2. Die Frage des Fortbestandes des Arbeitsverhältnisses ist entgegen der Ansicht des Beklagten nicht deshalb obsolet, weil die konkret vom Kläger ausgesprochenen Kündigungen vom 15.12.2021 und 10.06.2022 mit einer sofortigen Freistellung unter Anrechnung anderweitigen Verdienstes vergleichbar wären. Dies ist hier nicht der Fall.
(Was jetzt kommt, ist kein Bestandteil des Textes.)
Lemma authenticate_Ok username password c c' :
  authenticate username password c = (Ok tt, c') ->
  length username <= 255 ∧ length password <= 255 ∧
  exists r, incoming c = [1; 0]%Z ++ r ∧ c' = set_incoming r (add_sent (authRequest username password) c).
Proof.
  unfold authenticate. case_bool_decide; [done|]. case_bool_decide; [done|]. cbn [orb].
  intros Ha. apply io_bind_Ok in Ha as ([] & c1 & Hw & Ha). apply io_wrap_Ok, ConnWrite_Ok in Hw as ->.
  apply io_bind_Ok in Ha as (resp & c2 & Hr & Ha). apply io_wrap_Ok, ReadFull_Ok in Hr as (r & Hr & ->).
  apply take_exact_Some in Hr as [Hr _]. case_bool_decide as Hresp; [|done]. injection Ha as <-. subst resp.
  split; [lia|]. split; [lia|]. by exists r.
Qed.

Lemma authenticate_healthy username password c r :
  length username <= 255 -> length password <= 255 -> writeFaults c = [] -> incoming c = [1; 0]%Z ++ r ->
  authenticate username password c = (Ok tt, set_incoming r (add_sent (authRequest username password) c)).
Proof.
  intros Hu Hp Hw Hi. unfold authenticate. rewrite !bool_decide_eq_false_2 by lia. cbn [orb].
  erewrite io_bind_seq by (by apply io_wrap_Ok, ConnWrite_healthy).
  erewrite io_bind_seq by (apply io_wrap_Ok, ReadFull_Ok; eexists; split; [|reflexivity];
    cbn [incoming add_sent]; rewrite Hi; by apply take_exact_app).
  done.
Qed.

(** A server's side of a successful handshake: the method it chose, its answer
    to the credentials and its reply; [auth] is what the client must have sent
    in between and [rest] what the server sends after the handshake. *)
Definition accepts (username password : gostring) (stream auth rest : list Z) : Prop :=
  exists reply, parse_reply reply = Some rest ∧
    ((stream = [5; 0]%Z ++ reply ∧ auth = []) ∨
     (stream = [5; 2; 1; 0]%Z ++ reply ∧ length username <= 255 ∧ length password <= 255 ∧
      parse_auth auth = Some (bytes_of username, bytes_of password, []))).

Lemma handshake_sound username password target c c' :
  handshake username password target c = (Ok tt, c') ->
  exists auth request, accepts username password (incoming c) auth (incoming c') ∧
    socks5ConnectRequest target = Ok request ∧
    sent c' = sent c ++ greetingOf username password ++ auth ++ request.
Proof.
  intros Hh. unfold handshake in Hh.
  apply io_bind_Ok in Hh as ([] & c1 & Hw & Hh). apply io_wrap_Ok, ConnWrite_Ok in Hw as ->.
  apply io_bind_Ok in Hh as (g & c2 & Hr & Hh). apply io_wrap_Ok, ReadFull_Ok in Hr as (r & Hr & ->).
  apply take_exact_Some in Hr as [Hr Hl]. destruct g as [|v [|m [|? ?]]]; try done.
  destruct (Z.eqb_spec v 5) as [->|]; [|done]. cbn [negb] in Hh.
  apply io_bind_Ok in Hh as ([] & c3 & Ha & Hh). apply io_bind_Ok in Hh as (request & c4 & Hq & Hh).
  injection Hq as Hq <-. apply io_bind_Ok in Hh as ([] & c5 & Hw & Hh).
  apply io_wrap_Ok, ConnWrite_Ok in Hw as ->. apply readSOCKS5Reply_Ok in Hh as (rest & Hp & ->).
  cbn [incoming add_sent] in *.
  destruct (Z.eqb_spec m 0) as [->|]; [|destruct (Z.eqb_spec m 2) as [->|]; [|done]].
  - injection Ha as <-. exists [], request. split_and!; [|done|cbn; by rewrite app_assoc].
    exists r. split; [done|]. by left.
  - apply authenticate_Ok in Ha as (Hu & Hpw & r' & Hi & ->). cbn [incoming set_incoming] in *. subst r.
    exists (authRequest username password), request.
    split_and!; [|done|cbn [sent set_incoming add_sent]; by rewrite <-!app_assoc].
    exists r'. split; [done|]. right. split_and!; [done..|by apply authRequest_wire].
Qed.

Lemma handshake_complete username password target c auth rest :
  writeFaults c = [] -> is_ok (socks5ConnectRequest target) = true ->
  accepts username password (incoming c) auth rest ->
  exists c', handshake username password target c = (Ok tt, c') ∧ incoming c' = rest.
Proof.
  intros Hw Hq (reply & Hp & Hs).
  destruct (socks5ConnectRequest target) as [request|] eqn:Eq; [|done].
  assert (Htail : forall c3, incoming c3 = reply -> writeFaults c3 = [] -> exists c',
    io_bind (io_of (Ok request)) (fun request =>
      io _ <- io_wrap "write SOCKS5 connect: %w" [] (ConnWrite request); readSOCKS5Reply) c3 = (Ok tt, c') ∧
    incoming c' = rest).
  { intros c3 Hi3 Hw3. eexists (set_incoming rest (add_sent request c3)). split; [|done].
    apply io_bind_Ok. eexists _, _. split; [done|]. apply io_bind_Ok. eexists _, _.
    split; [by apply io_wrap_Ok, ConnWrite_healthy|]. apply readSOCKS5Reply_Ok. exists rest. cbn.
    by rewrite Hi3. }
  assert (Hgo : forall m r, incoming c = [5%Z; m] ++ r ->
    handshake username password target c =
    io_bind (if (m =? 0)%Z then io_ret tt else if (m =? 2)%Z then authenticate username password
              else io_err (Errorf "SOCKS5 upstream rejected authentication method" []))
      (fun _ => io_bind (io_of (Ok request)) (fun request =>
        io _ <- io_wrap "write SOCKS5 connect: %w" [] (ConnWrite request); readSOCKS5Reply))
      (set_incoming r (add_sent (greetingOf username password) c))).
  { intros m r Hi. unfold handshake.
    erewrite io_bind_seq by (by apply io_wrap_Ok, ConnWrite_healthy).
    erewrite io_bind_seq by (apply io_wrap_Ok, ReadFull_Ok; eexists; split; [|reflexivity];
      cbn [incoming add_sent]; rewrite Hi; by apply take_exact_app).
    cbn [Z.eqb Pos.eqb negb]. by rewrite Eq. }
  destruct Hs as [[Hs ->]|(Hs & Hu & Hpw & Ha)].
  - rewrite (Hgo 0%Z reply Hs). erewrite io_bind_seq by reflexivity. apply Htail; [done|]. cbn. by rewrite Hw.
  - rewrite (Hgo 2%Z ([1; 0]%Z ++ reply) Hs).
    erewrite io_bind_seq by (apply authenticate_healthy; [done|done|cbn; by rewrite Hw|done]).
    apply Htail; [done|]. cbn. by rewrite Hw.
Qed.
a) Bei einer unwiderruflichen Freistellung unter dem Vorbehalt der Anrechnung etwaigen anderweitigen Verdienstes kann der Arbeitnehmer gem. § 157 BGB in der Regel davon ausgehen, in der Verwertung seiner Arbeitsleistung frei und nicht mehr an vertragliche Wettbewerbsverbote (§ 60 HGB) gebunden zu sein. Dies ergibt sich aus der bei der Auslegung der Freistellungserklärung zu berücksichtigenden beiderseitigen Interessenlage. Der Arbeitnehmer kann auf Grund seiner beruflichen Kenntnisse und Fähigkeiten für den Arbeitgeber erkennbar oftmals einen Verdienst nur durch eine Tätigkeit erzielen, die im Wettbewerb zum Geschäftsfeld des Arbeitgebers steht. Wenn der Arbeitgeber gleichwohl durch die Freistellung den Annahmeverzug mit der Möglichkeit der Verdienstanrechnung herbeiführt, macht er deutlich, dass ihn Wettbewerbshandlungen des Arbeitnehmers in der Zeit der Freistellung nicht stören. Einen abweichenden Willen hat der Arbeitgeber in der Freistellungserklärung zum Ausdruck zu bringen (BAG 06.09.2006 - 5 AZR 703/05, juris Rn. 22).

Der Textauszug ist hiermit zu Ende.